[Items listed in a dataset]
--------

(* ===== verification/Middleware.v ===== *)
(** * Middleware: wrappers of actions (middleware.go)

    A middleware turns an [Action] into an [ActionFunc] around it.  The body of the
    wrapper is a tree of its calls: the execution of the wrapped action under some
    context, the clock, what its [select]s take.  [around] puts the wrapped action's
    own program in the place of the first, which gives the action the engine runs.
    The log lines are not modelled.  The random bytes of the retry's jitter are an
    argument, by the attempt. *)
From Stdlib Require Import FunctionalExtensionality.
From S2P Require Import Prelude Programs Errors Data Effects Action.
#[local] Open Scope program_scope.

(** ** The calls of a wrapper *)

Inductive wcall : Type -> Type :=
| MExec (c : Ctx) : wcall error                (* next.Execute(c, data) *)
| MNow : wcall Z
| MErr (c : Ctx) : wcall error                 (* c.Err() *)
| MWait (c : Ctx) (d : Z) : wcall error        (* select on time.After(d) and c.Done() *)
| MDone (c : Ctx) : wcall error                (* select on the result and c.Done() *)
| MCheck (v : prog error) : wcall error        (* the validator's code *)
| MPanic : wcall Empty_set.

Definition body : Type := Ctx -> tree wcall error.

(** One call of the wrapper as the engine performs it; of a result and an end of the
    context that are both there the latter is taken, as everywhere in this model. *)
Definition answer (exec : Ctx -> prog error) {B : Type} (c : wcall B) : prog B :=
  match c with
  | MExec c => exec c
  | MNow => do_ CNow
  | MErr c => do_ (CCtxErr c)
  | MWait c d => do_ (CSleep c d)
  | MDone c => do_ (CCtxErr c)
  | MCheck v => v
  | MPanic => Crash
  end.
Fixpoint inline (exec : Ctx -> prog error) (m : tree wcall error) : prog error :=
  match m with
  | DRet e => Ret e
  | DCall c k => pbind (answer exec c) (fun b => inline exec (k b))
  end.

Definition Middleware : Type := Action -> Action.

(** ** The wrappers *)

(** [LoggingMiddleware]. *)
Definition logging_body : body := fun c => let! err := dcall_ (MExec c) in DRet err.

(** [TimeoutMiddleware]: the action runs under the derived context; when that ends
    first the wrapper still waits for the action and drops its error. *)
Definition timeout_body (timeout : Z) : body := fun c =>
  let! now := dcall_ MNow in
  let timeoutCtx := with_timeout c now timeout in
  let! err := dcall_ (MExec timeoutCtx) in
  let! done := dcall_ (MDone timeoutCtx) in
  match done with
  | None => DRet err
  | Some (Sent ContextDeadlineExceeded) => DRet (Some (Wrap "action timed out" [Sent ContextDeadlineExceeded]))
  | Some ce => DRet (Some ce)
  end.

(** The jitter of an attempt: at most a quarter of the backoff.  [bits] are the four
    random bytes, [None] when there are none. *)
Definition retry_jitter (backoff : Z) (bits : nat -> option Z) (attempt : nat) : Z :=
  let range := Z.quot backoff 4 in
  if (0 <? range)%Z
  then match bits attempt with
       | None => Z.rem (wrap64 (Z.of_nat attempt * 7919)) range
       | Some b => Z.rem (Z.abs b) range
       end
  else 0%Z.
Definition retry_wait (backoff : Z) (bits : nat -> option Z) (attempt : nat) : Z := wrap64 (backoff + retry_jitter backoff bits attempt).

(** The errors a loop ends with; [%w] of a nil error wraps nothing. *)
Definition exceeded (what : string) (last : error) : goerr := Wrap what (match last with Some e => [e] | None => [] end).

(** [RetryMiddleware]; [n] is the number of attempts left, [maxRetries + 1] in all. *)
Fixpoint retry_attempts (backoff : Z) (bits : nat -> option Z) (c : Ctx) (n attempt : nat) (last : error) : tree wcall error :=
  match n with
  | O => DRet (Some (exceeded "max retries exceeded" last))
  | S n =>
      let! waited := (if attempt =? 0 then DRet None else dcall_ (MWait c (retry_wait backoff bits attempt))) in
      match waited with
      | Some ce => DRet (Some (Wrap "retry aborted" [ce]))
      | None =>
          let! err := dcall_ (MExec c) in
          match err with
          | None => DRet None
          | Some e => if errors_is e ErrSuspended then DRet (Some e) else retry_attempts backoff bits c n (S attempt) (Some e)
          end
      end
  end.
(** The turns of [for attempt := 0; attempt <= maxRetries; attempt++]; with the largest
    [int] as [maxRetries] the counter wraps and Go's loop does not end. *)
Definition attempts_of (maxRetries : Z) : nat := Z.to_nat (maxRetries + 1).
Definition retry_body (maxRetries backoff : Z) (bits : nat -> option Z) : body := fun c => retry_attempts backoff bits c (attempts_of maxRetries) 0 None.

(** [NoDelayRetryMiddleware]. *)
Fixpoint nodelay_attempts (c : Ctx) (n : nat) (last : error) : tree wcall error :=
  match n with
  | O => DRet (Some (exceeded "max retries exceeded" last))
  | S n =>
      let! ended := dcall_ (MErr c) in
      match ended with
      | Some ce => DRet (Some (Wrap "retry aborted" [ce]))
      | None =>
          let! err := dcall_ (MExec c) in
          match err with
          | None => DRet None
          | Some e => if errors_is e ErrSuspended then DRet (Some e) else nodelay_attempts c n (Some e)
          end
      end
  end.
Definition nodelay_body (maxRetries : Z) : body := fun c =>
  if (maxRetries <=? 0)%Z then dcall_ (MExec c) else nodelay_attempts c (attempts_of maxRetries) None.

--------

▸ **Your instructions**: Work through the records above. Copy every line with the string "MPanic".

▸ **Result**:
| MPanic : wcall Empty_set.
  | MPanic => Crash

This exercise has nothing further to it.